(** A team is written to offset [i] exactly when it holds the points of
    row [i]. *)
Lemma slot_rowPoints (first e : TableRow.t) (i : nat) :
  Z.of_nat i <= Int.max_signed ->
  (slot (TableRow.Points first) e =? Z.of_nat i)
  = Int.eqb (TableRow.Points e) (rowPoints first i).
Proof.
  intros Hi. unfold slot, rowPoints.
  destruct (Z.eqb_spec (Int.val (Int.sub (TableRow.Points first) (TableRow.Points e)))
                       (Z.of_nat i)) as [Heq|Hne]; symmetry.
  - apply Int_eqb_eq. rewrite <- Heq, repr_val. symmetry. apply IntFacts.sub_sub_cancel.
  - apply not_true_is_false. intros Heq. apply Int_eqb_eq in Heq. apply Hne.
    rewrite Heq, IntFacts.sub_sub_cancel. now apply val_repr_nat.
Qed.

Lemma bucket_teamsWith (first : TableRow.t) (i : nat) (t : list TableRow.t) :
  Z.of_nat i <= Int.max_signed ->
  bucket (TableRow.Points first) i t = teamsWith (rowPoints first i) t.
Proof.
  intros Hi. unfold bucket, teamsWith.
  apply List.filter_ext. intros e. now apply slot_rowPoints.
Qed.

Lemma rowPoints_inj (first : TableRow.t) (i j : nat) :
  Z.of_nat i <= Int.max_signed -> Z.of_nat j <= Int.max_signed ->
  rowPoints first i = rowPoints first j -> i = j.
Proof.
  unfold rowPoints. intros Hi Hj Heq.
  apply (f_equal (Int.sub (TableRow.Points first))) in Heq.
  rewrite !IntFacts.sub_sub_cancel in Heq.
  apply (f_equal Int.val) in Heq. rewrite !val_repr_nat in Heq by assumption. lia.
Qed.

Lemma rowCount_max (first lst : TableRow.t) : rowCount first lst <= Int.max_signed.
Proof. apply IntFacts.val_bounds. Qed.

━━━

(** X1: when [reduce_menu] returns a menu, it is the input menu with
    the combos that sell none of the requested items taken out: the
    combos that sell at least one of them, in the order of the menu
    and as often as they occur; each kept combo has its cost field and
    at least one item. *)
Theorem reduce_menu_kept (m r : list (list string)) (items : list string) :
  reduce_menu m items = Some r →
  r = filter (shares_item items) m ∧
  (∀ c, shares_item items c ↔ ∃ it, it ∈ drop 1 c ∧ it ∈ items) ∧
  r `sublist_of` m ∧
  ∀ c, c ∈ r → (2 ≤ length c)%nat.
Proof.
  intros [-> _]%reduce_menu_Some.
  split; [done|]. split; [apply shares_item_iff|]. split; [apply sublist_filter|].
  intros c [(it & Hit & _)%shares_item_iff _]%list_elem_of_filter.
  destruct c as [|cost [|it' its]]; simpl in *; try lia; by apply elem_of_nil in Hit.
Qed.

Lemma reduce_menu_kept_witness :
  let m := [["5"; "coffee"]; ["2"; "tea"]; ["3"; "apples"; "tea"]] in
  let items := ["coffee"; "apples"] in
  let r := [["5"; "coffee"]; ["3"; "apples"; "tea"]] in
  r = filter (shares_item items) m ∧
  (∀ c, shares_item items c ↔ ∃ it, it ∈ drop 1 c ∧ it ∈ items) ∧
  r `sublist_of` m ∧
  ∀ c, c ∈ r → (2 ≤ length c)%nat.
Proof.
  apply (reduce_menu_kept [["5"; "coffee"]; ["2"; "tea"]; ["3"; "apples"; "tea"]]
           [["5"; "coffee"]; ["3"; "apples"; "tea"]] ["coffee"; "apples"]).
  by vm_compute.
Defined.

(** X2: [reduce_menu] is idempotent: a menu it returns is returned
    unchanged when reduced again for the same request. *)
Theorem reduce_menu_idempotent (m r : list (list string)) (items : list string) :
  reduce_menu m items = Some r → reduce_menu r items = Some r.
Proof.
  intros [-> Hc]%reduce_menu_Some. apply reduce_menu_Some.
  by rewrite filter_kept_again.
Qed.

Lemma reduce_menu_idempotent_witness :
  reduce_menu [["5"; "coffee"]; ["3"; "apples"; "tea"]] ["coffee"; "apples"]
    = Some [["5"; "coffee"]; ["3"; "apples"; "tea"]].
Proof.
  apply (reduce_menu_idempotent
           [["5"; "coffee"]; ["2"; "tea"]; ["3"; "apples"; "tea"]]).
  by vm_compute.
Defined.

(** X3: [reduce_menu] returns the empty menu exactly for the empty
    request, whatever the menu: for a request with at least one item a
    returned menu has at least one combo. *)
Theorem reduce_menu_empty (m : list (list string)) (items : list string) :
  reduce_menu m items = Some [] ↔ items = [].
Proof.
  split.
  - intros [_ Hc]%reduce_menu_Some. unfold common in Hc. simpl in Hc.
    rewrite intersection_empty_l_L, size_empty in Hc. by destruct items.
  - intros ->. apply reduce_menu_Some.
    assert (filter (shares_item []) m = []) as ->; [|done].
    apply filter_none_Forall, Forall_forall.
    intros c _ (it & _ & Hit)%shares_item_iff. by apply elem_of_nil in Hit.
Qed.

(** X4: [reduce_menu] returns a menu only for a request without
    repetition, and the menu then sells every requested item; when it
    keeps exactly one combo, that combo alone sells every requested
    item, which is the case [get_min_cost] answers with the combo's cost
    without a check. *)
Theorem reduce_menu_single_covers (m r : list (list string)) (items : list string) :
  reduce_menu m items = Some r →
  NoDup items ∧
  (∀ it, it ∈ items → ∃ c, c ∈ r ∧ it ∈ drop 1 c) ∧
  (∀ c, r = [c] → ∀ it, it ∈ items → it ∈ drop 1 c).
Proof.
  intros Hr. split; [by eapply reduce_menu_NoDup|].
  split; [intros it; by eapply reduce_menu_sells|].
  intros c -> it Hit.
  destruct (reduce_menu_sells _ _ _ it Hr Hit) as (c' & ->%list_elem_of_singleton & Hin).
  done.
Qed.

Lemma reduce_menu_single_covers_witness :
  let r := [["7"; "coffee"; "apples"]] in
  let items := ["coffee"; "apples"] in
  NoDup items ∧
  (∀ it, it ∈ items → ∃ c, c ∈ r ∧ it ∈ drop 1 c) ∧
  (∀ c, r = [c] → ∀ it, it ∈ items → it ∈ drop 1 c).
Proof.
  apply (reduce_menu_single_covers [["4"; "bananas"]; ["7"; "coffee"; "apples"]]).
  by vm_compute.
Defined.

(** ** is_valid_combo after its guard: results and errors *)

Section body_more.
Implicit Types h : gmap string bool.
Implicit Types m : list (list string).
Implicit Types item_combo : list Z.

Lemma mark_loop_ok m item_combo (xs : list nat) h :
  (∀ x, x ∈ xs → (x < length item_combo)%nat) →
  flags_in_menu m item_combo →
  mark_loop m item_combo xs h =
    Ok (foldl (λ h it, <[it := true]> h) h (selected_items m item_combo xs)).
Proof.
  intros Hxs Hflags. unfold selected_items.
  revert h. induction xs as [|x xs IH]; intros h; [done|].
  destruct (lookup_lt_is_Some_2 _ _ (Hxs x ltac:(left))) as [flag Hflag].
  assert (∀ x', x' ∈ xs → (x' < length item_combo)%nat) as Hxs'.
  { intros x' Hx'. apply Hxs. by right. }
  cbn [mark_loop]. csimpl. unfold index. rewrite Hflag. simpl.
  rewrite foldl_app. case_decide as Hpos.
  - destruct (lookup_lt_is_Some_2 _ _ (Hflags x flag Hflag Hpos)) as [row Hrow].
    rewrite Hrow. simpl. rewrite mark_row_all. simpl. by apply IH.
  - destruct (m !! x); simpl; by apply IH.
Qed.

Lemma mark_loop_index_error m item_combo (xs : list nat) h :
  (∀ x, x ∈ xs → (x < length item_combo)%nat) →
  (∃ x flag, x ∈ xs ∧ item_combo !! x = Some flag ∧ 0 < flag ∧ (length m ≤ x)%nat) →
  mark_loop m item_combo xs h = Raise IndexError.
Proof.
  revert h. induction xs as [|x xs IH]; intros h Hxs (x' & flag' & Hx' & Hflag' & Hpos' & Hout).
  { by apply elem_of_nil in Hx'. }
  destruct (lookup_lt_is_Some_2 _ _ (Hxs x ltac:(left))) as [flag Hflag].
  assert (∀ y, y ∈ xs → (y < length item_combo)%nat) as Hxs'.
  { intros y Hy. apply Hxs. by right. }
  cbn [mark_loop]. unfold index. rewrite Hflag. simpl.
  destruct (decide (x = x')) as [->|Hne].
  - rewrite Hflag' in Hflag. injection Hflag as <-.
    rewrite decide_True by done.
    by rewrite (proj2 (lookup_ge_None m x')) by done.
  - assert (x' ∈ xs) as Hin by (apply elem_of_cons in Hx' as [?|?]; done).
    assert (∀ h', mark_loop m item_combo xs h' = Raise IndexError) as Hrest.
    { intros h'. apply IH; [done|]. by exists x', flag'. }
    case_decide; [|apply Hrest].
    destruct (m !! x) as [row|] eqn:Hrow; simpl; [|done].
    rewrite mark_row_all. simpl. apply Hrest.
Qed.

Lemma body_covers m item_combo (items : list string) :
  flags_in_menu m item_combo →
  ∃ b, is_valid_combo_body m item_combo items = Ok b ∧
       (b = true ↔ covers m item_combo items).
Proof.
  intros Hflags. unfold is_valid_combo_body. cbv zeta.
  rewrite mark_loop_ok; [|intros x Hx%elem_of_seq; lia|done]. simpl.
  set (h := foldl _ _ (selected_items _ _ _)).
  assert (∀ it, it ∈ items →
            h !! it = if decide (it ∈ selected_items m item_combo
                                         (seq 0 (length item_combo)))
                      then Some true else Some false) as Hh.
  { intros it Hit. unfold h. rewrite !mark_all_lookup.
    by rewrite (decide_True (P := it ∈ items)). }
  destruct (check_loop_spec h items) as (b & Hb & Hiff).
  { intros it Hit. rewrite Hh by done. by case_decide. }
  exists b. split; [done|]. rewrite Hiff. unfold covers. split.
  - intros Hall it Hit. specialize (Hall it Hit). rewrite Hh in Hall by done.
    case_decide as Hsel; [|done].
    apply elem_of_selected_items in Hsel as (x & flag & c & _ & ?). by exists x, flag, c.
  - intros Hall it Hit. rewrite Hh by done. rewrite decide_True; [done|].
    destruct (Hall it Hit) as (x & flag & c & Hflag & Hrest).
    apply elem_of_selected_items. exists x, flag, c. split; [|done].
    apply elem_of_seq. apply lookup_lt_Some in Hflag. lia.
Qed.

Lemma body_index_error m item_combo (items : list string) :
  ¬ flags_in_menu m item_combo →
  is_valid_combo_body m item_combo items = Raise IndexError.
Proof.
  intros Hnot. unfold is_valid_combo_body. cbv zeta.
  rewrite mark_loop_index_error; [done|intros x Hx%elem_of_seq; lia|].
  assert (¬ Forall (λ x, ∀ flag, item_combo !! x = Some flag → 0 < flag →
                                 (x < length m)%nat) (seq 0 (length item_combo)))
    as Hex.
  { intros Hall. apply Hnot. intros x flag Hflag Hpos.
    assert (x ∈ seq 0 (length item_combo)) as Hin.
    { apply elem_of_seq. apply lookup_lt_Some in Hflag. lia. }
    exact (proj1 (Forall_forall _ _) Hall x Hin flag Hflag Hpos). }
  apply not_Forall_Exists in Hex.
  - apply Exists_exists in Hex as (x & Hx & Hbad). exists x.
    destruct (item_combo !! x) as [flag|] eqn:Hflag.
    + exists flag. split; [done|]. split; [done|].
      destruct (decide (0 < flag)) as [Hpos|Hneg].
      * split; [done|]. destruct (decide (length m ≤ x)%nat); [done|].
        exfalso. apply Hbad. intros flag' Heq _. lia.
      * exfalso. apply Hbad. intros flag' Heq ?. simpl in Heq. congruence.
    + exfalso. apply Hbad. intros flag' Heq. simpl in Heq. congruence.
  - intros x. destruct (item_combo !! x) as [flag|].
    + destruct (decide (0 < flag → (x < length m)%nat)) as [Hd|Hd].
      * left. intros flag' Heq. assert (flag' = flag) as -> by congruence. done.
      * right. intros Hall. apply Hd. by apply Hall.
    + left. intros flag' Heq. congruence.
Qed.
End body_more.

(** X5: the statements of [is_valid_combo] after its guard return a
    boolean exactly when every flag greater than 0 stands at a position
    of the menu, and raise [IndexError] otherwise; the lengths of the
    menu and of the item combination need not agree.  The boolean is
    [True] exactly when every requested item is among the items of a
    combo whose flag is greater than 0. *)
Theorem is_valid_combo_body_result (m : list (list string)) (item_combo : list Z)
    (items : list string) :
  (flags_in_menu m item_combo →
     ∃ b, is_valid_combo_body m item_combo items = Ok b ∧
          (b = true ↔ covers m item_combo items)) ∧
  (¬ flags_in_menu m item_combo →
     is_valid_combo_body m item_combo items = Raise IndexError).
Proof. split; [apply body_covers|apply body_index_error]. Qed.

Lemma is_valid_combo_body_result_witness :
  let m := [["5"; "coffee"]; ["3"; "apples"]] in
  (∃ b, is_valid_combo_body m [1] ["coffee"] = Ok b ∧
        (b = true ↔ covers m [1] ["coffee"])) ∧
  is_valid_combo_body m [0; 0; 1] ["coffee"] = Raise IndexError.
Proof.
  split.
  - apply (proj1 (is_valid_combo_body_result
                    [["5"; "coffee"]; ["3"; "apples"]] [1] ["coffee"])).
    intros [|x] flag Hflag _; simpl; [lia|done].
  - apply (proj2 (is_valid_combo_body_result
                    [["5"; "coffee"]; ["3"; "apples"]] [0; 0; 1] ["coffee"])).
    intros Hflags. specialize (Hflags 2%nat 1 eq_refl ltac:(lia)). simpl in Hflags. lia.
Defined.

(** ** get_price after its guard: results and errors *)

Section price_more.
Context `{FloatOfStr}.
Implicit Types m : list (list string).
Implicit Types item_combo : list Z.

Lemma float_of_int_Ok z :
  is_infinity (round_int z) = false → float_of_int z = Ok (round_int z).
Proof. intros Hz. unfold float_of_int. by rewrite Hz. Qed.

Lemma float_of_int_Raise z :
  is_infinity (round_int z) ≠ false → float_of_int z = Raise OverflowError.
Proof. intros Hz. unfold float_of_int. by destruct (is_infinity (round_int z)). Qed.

━━━

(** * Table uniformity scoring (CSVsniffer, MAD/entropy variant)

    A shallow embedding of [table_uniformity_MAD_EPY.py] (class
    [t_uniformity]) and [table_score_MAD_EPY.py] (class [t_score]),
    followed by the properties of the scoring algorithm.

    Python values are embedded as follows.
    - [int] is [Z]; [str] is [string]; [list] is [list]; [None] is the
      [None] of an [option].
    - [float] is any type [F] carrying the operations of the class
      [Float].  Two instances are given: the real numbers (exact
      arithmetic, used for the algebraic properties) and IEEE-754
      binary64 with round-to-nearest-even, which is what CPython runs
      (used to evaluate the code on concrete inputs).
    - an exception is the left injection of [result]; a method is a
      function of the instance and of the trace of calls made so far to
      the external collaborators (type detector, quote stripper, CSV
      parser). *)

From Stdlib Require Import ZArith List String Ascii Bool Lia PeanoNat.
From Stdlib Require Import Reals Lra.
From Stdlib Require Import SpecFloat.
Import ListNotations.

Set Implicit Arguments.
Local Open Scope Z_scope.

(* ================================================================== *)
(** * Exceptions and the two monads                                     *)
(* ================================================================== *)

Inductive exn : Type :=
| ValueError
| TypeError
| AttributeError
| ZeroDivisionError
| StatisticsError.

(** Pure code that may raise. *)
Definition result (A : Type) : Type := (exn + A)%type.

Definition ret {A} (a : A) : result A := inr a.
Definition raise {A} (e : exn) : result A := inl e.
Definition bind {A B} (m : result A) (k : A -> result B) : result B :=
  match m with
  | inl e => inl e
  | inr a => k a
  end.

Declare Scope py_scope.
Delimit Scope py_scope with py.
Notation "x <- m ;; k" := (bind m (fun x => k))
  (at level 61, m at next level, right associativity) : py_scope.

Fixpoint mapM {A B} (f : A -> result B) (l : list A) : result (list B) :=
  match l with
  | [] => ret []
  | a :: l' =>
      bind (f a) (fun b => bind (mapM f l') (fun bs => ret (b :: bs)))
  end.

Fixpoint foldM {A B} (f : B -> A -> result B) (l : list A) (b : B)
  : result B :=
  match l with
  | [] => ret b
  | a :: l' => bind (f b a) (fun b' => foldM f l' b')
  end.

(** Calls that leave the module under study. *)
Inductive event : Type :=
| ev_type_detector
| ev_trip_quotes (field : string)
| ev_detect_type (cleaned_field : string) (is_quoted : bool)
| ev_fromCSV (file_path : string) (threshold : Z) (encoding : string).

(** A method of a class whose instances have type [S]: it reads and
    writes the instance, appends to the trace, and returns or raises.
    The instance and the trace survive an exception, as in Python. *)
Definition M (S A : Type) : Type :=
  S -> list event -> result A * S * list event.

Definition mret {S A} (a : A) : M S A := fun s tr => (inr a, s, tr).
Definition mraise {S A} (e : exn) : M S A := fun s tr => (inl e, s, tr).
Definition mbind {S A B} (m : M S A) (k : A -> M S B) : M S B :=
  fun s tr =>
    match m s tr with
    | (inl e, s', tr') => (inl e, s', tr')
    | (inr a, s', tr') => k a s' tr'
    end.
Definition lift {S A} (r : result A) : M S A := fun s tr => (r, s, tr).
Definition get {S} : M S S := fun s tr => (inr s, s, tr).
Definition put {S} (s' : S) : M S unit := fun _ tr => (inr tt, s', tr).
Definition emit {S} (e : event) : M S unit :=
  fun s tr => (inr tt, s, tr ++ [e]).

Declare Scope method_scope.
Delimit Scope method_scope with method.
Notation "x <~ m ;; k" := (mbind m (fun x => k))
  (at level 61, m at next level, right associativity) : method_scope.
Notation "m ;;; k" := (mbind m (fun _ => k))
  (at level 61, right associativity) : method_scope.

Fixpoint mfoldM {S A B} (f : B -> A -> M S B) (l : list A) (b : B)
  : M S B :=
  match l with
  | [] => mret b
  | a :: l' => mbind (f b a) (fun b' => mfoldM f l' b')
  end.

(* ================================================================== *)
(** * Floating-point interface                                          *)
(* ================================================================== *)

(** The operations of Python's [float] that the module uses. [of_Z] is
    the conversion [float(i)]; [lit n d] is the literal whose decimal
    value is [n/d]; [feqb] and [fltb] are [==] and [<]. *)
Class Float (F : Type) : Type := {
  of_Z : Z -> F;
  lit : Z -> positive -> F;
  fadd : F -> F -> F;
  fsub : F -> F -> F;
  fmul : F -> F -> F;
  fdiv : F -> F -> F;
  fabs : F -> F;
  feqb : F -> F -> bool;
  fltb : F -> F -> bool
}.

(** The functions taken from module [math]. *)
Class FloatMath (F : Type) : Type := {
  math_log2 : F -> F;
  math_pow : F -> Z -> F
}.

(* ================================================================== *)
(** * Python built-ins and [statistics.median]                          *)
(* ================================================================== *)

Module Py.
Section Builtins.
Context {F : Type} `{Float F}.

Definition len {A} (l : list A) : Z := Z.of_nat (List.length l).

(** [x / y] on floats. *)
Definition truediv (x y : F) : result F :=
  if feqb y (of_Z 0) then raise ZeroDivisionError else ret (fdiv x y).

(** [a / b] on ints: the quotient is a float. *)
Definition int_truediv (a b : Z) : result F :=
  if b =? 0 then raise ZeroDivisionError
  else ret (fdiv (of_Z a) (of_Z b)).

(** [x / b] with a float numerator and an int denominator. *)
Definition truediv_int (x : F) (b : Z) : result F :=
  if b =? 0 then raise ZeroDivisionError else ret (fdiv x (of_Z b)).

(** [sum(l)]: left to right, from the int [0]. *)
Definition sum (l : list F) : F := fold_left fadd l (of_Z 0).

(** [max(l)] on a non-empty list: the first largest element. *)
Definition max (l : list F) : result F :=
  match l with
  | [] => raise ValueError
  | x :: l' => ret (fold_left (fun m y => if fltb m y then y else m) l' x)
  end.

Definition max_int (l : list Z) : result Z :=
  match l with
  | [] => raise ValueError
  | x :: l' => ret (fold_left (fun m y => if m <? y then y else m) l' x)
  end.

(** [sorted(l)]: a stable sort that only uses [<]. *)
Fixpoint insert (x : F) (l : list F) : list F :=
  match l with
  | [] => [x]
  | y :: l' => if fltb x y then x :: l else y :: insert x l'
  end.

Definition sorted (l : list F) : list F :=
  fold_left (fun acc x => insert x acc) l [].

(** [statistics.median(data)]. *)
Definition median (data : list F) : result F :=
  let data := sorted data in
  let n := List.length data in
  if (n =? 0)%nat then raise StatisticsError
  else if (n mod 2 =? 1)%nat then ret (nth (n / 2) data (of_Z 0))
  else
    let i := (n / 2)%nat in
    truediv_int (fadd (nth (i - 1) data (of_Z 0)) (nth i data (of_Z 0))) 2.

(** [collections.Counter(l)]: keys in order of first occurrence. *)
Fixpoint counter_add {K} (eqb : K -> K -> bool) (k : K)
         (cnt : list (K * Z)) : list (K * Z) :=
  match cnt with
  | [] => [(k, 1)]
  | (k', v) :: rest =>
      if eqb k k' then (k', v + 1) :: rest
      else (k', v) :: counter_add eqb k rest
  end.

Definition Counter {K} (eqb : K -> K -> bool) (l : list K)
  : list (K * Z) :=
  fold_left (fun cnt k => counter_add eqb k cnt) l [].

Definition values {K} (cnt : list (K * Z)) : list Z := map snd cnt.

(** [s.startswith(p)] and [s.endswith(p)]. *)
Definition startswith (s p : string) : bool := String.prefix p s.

━━━

■ ABOUT THIS TASK ■
In the data above, find the line with "Theorem reduce_menu_kept (m" and the line with "intros [-> _]%reduce_menu_Some.". Retype both, plus every line between them, exactly.

■ ANSWER FOR THIS EXERCISE ■
Theorem reduce_menu_kept (m r : list (list string)) (items : list string) :
  reduce_menu m items = Some r →
  r = filter (shares_item items) m ∧
  (∀ c, shares_item items c ↔ ∃ it, it ∈ drop 1 c ∧ it ∈ items) ∧
  r `sublist_of` m ∧
  ∀ c, c ∈ r → (2 ≤ length c)%nat.
Proof.
  intros [-> _]%reduce_menu_Some.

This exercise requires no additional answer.